Stored data entries
┄┄┄┄┄┄

Lemma batches_of_ids uuid by_pin b : b ∈ batches_of uuid by_pin -> exists i, ba_batch_id b = uuid i.
Proof.
  unfold batches_of. intros Hb. apply list_elem_of_lookup in Hb as [i Hi]. rewrite list_lookup_imap in Hi.
  destruct (map_to_list by_pin !! i) as [pe|]; [|done]. simpl in Hi. injection Hi as <-. by exists i.
Qed.
Lemma batches_of_nodup uuid by_pin :
  (forall i j, uuid i = uuid j -> i = j) -> NoDup (ba_batch_id <$> batches_of uuid by_pin).
Proof.
  intros Hu. apply NoDup_alt. intros i j id. rewrite !list_lookup_fmap. unfold batches_of. rewrite !list_lookup_imap.
  destruct (map_to_list by_pin !! i) as [a|]; [|done]. destruct (map_to_list by_pin !! j) as [b|]; [|done]. simpl.
  intros [= <-] [= E]. by apply Hu.
Qed.

Lemma seal_ok uuid x :
  fresh_ids uuid x -> usage_ok x ->
  usage_ok (mkUsageSystem (seal_batches uuid None (x_node x)) (x_gateway x) (x_seen x) (x_refused x)).
Proof.
  intros [Hu Hfresh] [Hid Hs]. unfold seal_batches. destruct (omap id (ub_records (x_node x))) as [|r0 rs0] eqn:E; [by split|].
  set (rs := r0 :: rs0) in *. split.
  - simpl. intros i b [Hi|(c & Hc & [= <-] & Ec)]%put_batches_lookup; [by apply Hid|done].
  - intros f p k Hf. unfold waiting. cbn [x_node x_gateway x_seen x_refused ub_records ub_outbox].
    rewrite (Hs f p k Hf). unfold waiting.
    rewrite put_batches_sum; [|by apply batches_of_nodup|].
    2: { intros b [i Ei]%batches_of_ids. unfold applied. rewrite Ei. split; apply Hfresh. }
    rewrite (batches_of_sum f p k Hf).
    rewrite <- (omap_id_sum f p k (ub_records (x_node x))), E. simpl sum_list. lia.
Qed.

(** The files other than one, when the gateway takes that one. *)
Lemma outbox_without f p k db (id : string) file outbox :
  outbox !! id = Some file ->
  map_sum (file_sum f p k db) outbox = map_sum (file_sum f p k db) (delete id outbox) + file_sum f p k db file.
Proof. intros Hi. rewrite (map_sum_delete _ _ _ _ Hi). lia. Qed.

Lemma drop_ids id u :
  (forall i b, ub_outbox u !! i = Some (Some b) -> ba_batch_id b = i) ->
  forall i b, ub_outbox (drop_file id u) !! i = Some (Some b) -> ba_batch_id b = i.
Proof. intros Hid i b Hi. simpl in Hi. apply lookup_delete_Some in Hi as [_ Hi]. by apply Hid. Qed.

┄┄┄┄┄┄

## EXERCISE PROMPT
Produce only the lines from the line containing "Lemma outbox_without f" through the line containing "(forall i b, ub_outbox", inclusive of both, exactly as they stand in the entries above.

## RESULT OF THIS TASK
Lemma outbox_without f p k db (id : string) file outbox :
  outbox !! id = Some file ->
  map_sum (file_sum f p k db) outbox = map_sum (file_sum f p k db) (delete id outbox) + file_sum f p k db file.
Proof. intros Hi. rewrite (map_sum_delete _ _ _ _ Hi). lia. Qed.

Lemma drop_ids id u :
  (forall i b, ub_outbox u !! i = Some (Some b) -> ba_batch_id b = i) ->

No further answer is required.